DATA:

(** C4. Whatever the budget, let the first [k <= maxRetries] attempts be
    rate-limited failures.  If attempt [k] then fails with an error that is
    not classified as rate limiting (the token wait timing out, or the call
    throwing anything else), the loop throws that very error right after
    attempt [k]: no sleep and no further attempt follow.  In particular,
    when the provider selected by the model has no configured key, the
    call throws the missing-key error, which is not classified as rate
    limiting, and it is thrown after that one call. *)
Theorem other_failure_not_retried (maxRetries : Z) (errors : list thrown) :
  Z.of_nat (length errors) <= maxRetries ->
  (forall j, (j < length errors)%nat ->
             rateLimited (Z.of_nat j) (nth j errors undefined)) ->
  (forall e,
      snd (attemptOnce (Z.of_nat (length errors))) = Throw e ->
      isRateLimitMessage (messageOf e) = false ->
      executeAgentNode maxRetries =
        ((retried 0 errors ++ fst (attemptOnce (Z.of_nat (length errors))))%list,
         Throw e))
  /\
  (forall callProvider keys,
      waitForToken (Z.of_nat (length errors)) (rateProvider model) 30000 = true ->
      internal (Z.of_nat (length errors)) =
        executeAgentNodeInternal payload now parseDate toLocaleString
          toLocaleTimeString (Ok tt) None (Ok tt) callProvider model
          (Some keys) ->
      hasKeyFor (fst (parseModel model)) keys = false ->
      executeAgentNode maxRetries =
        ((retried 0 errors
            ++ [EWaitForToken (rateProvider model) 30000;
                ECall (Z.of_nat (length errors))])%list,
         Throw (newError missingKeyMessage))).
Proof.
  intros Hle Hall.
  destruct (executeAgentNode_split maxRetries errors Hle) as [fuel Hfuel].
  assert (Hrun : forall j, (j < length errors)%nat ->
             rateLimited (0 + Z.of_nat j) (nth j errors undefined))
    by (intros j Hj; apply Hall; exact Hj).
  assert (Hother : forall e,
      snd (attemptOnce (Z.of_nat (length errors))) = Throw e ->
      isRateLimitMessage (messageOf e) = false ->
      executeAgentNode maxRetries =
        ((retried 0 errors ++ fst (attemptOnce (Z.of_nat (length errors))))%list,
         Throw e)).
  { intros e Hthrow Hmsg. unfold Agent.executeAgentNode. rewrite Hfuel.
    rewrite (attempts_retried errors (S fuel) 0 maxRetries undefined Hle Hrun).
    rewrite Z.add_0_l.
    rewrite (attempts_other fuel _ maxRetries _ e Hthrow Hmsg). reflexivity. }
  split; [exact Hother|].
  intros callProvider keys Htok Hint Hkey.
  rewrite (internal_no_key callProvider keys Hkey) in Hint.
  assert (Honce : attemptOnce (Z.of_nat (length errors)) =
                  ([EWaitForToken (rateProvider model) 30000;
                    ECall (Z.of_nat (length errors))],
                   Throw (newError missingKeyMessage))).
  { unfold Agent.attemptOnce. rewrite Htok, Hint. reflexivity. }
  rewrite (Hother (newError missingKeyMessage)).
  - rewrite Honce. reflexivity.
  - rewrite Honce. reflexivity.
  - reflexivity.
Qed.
...
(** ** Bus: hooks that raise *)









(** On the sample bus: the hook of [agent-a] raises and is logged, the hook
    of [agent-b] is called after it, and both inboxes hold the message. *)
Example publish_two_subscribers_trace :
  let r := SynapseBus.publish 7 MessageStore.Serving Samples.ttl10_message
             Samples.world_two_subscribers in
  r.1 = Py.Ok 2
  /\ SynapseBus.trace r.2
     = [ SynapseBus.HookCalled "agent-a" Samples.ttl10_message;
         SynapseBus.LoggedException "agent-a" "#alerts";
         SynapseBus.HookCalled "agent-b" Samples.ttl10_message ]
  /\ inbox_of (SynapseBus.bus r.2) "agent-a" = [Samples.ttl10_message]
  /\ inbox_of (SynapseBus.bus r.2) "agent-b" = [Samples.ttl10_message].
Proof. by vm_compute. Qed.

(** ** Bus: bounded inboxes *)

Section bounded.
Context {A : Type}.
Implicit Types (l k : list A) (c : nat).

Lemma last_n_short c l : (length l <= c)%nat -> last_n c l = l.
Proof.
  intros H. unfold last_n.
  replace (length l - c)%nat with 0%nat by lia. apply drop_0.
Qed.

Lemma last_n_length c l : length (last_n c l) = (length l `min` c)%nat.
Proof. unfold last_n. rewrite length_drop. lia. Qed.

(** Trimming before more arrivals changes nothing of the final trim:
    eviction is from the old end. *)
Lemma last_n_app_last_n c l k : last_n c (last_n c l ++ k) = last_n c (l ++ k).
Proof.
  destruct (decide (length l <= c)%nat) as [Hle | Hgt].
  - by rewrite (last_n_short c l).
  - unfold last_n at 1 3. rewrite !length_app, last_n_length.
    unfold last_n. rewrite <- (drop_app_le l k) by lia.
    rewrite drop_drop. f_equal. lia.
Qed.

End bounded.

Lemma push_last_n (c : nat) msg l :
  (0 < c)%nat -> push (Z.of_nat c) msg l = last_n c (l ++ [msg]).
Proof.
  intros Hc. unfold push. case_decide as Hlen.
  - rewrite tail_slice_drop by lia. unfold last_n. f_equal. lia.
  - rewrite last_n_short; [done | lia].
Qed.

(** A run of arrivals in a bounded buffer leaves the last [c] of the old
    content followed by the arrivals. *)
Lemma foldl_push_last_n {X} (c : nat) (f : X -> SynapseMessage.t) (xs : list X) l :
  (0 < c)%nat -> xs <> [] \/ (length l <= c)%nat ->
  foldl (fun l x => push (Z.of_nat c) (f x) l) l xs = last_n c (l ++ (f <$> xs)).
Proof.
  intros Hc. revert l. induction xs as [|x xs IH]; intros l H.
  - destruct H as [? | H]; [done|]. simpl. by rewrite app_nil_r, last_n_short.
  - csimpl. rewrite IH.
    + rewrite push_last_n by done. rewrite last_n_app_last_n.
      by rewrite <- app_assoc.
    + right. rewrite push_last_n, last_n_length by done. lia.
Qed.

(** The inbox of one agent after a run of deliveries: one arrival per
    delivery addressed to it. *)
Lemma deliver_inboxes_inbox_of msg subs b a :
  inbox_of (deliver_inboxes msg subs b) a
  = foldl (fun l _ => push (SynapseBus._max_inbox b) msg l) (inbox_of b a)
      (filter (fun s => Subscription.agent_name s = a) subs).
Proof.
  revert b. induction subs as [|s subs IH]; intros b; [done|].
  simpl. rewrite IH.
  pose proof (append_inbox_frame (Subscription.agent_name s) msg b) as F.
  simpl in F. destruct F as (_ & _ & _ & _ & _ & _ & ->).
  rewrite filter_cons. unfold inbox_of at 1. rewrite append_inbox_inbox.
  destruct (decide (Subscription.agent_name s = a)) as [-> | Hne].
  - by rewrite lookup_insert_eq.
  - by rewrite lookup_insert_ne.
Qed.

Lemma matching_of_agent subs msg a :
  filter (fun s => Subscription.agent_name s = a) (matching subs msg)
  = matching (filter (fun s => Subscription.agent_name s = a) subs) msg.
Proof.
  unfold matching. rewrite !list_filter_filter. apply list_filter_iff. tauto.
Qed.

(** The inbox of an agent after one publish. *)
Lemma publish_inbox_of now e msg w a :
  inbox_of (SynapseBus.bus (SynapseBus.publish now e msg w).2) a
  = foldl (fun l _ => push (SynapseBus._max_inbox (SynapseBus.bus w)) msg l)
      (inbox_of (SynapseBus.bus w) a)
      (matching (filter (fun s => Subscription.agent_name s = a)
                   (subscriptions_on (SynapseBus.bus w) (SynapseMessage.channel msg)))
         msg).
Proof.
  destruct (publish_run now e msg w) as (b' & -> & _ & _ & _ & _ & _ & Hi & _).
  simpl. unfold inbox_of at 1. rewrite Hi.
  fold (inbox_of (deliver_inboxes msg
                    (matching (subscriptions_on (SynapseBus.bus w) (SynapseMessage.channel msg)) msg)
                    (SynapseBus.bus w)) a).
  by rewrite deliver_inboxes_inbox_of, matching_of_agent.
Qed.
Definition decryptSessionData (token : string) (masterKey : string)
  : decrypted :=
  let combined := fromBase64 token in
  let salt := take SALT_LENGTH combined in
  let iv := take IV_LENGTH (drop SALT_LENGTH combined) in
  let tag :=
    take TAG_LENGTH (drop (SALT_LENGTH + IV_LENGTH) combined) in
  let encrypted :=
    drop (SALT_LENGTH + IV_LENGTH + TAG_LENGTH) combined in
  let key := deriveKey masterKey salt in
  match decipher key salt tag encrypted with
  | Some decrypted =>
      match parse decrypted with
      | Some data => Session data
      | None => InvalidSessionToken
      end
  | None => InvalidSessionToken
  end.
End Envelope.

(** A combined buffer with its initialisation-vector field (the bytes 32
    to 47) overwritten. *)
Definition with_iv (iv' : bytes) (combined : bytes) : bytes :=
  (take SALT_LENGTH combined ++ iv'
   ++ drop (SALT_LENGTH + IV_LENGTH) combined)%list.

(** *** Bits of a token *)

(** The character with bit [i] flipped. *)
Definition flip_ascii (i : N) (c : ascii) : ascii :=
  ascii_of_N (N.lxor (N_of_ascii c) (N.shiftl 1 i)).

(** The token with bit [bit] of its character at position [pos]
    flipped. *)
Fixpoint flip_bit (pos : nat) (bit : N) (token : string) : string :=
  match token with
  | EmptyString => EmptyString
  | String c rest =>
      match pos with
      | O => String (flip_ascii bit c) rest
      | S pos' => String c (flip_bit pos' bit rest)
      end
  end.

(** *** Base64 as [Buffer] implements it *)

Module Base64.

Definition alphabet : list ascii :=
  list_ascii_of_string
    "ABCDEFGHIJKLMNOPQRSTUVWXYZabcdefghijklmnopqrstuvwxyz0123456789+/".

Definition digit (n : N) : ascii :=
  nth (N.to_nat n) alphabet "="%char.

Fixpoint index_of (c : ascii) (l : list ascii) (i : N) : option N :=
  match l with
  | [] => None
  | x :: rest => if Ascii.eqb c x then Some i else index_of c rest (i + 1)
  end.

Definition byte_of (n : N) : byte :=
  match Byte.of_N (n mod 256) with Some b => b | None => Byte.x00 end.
==
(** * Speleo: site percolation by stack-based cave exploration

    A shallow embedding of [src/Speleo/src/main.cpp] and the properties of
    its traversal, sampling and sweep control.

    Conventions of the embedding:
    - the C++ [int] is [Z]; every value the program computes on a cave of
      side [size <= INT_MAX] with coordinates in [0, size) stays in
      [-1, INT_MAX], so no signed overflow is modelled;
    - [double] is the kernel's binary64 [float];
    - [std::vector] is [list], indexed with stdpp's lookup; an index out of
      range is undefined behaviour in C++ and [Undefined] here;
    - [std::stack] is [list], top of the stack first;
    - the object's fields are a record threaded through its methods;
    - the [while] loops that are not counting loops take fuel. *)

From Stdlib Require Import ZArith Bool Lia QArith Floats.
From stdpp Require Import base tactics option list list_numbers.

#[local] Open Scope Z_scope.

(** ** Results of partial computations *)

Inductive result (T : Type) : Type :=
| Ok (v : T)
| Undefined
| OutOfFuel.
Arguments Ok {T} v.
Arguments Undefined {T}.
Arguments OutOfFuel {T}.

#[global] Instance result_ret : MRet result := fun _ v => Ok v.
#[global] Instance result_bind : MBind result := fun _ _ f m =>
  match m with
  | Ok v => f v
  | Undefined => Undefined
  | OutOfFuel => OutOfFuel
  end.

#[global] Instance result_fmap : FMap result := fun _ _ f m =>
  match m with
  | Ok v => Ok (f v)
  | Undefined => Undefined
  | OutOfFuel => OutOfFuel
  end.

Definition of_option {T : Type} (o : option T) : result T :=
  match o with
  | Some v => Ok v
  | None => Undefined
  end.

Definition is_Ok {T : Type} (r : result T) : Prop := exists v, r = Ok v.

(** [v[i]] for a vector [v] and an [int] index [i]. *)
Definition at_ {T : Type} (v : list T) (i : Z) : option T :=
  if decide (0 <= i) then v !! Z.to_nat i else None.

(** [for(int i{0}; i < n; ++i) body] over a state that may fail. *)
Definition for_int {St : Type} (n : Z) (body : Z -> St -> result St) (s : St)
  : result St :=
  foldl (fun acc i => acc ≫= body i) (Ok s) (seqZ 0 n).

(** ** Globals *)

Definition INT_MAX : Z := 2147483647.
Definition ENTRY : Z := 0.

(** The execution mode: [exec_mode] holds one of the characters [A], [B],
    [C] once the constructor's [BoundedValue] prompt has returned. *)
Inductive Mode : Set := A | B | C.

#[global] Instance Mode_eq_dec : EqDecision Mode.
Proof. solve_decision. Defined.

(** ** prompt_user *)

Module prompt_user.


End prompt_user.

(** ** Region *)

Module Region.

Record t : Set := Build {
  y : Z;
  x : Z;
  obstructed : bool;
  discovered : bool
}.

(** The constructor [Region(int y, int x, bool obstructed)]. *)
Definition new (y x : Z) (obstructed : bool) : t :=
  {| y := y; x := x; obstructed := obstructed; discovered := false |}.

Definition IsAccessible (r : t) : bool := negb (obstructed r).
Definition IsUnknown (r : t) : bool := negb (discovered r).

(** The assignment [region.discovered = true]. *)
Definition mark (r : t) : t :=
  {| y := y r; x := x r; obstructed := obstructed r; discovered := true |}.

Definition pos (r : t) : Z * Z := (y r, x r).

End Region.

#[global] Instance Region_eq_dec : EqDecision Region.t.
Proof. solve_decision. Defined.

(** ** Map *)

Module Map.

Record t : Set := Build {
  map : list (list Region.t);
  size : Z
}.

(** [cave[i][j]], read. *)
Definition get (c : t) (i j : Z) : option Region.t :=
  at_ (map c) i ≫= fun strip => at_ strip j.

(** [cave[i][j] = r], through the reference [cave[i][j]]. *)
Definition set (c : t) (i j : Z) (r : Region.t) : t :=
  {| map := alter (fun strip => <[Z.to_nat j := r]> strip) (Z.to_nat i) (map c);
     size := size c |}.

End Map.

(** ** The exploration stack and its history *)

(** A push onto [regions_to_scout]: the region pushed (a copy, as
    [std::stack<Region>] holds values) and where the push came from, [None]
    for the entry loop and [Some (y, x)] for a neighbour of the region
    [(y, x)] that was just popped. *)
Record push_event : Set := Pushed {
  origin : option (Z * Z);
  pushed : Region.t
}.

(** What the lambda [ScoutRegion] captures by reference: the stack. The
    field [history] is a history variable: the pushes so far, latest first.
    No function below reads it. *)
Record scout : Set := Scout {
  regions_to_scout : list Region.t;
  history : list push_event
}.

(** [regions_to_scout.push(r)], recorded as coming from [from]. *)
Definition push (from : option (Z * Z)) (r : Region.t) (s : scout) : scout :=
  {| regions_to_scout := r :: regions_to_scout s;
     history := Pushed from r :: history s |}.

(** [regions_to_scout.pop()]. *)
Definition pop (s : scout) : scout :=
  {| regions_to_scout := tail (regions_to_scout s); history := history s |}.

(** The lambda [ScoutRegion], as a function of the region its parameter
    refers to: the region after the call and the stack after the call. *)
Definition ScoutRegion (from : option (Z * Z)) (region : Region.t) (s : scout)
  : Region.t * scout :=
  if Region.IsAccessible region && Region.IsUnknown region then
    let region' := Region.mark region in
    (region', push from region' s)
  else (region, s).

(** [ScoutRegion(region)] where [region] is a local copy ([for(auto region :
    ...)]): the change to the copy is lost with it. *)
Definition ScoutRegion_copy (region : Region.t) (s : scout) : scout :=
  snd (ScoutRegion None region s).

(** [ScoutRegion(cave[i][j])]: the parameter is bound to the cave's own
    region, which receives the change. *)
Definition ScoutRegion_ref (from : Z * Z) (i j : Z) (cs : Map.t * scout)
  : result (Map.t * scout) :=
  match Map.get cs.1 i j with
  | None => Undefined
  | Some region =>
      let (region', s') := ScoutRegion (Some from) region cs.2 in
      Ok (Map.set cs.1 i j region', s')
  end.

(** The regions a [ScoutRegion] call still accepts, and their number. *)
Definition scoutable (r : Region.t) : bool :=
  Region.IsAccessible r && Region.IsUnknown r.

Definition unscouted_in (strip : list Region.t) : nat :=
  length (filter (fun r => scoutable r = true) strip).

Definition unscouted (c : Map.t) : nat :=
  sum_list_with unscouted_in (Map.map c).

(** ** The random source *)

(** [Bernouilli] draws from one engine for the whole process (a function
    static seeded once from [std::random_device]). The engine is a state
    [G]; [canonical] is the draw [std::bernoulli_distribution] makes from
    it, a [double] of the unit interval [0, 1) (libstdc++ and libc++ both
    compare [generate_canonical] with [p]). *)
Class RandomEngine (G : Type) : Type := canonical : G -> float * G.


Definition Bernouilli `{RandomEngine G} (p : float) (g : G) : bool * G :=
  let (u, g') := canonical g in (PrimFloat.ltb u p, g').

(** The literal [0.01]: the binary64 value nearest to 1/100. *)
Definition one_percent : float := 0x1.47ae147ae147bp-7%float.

WHAT THE TASK ASKS:
All lines above from the line with "let region' := Region.mark region in" through the line with "Definition one_percent : float", both included, are to be set down exactly, with nothing else.

WRITTEN SOLUTION:
    let region' := Region.mark region in
    (region', push from region' s)
  else (region, s).

(** [ScoutRegion(region)] where [region] is a local copy ([for(auto region :
    ...)]): the change to the copy is lost with it. *)
Definition ScoutRegion_copy (region : Region.t) (s : scout) : scout :=
  snd (ScoutRegion None region s).

(** [ScoutRegion(cave[i][j])]: the parameter is bound to the cave's own
    region, which receives the change. *)
Definition ScoutRegion_ref (from : Z * Z) (i j : Z) (cs : Map.t * scout)
  : result (Map.t * scout) :=
  match Map.get cs.1 i j with
  | None => Undefined
  | Some region =>
      let (region', s') := ScoutRegion (Some from) region cs.2 in
      Ok (Map.set cs.1 i j region', s')
  end.

(** The regions a [ScoutRegion] call still accepts, and their number. *)
Definition scoutable (r : Region.t) : bool :=
  Region.IsAccessible r && Region.IsUnknown r.

Definition unscouted_in (strip : list Region.t) : nat :=
  length (filter (fun r => scoutable r = true) strip).

Definition unscouted (c : Map.t) : nat :=
  sum_list_with unscouted_in (Map.map c).

(** ** The random source *)

(** [Bernouilli] draws from one engine for the whole process (a function
    static seeded once from [std::random_device]). The engine is a state
    [G]; [canonical] is the draw [std::bernoulli_distribution] makes from
    it, a [double] of the unit interval [0, 1) (libstdc++ and libc++ both
    compare [generate_canonical] with [p]). *)
Class RandomEngine (G : Type) : Type := canonical : G -> float * G.


Definition Bernouilli `{RandomEngine G} (p : float) (g : G) : bool * G :=
  let (u, g') := canonical g in (PrimFloat.ltb u p, g').

(** The literal [0.01]: the binary64 value nearest to 1/100. *)
Definition one_percent : float := 0x1.47ae147ae147bp-7%float.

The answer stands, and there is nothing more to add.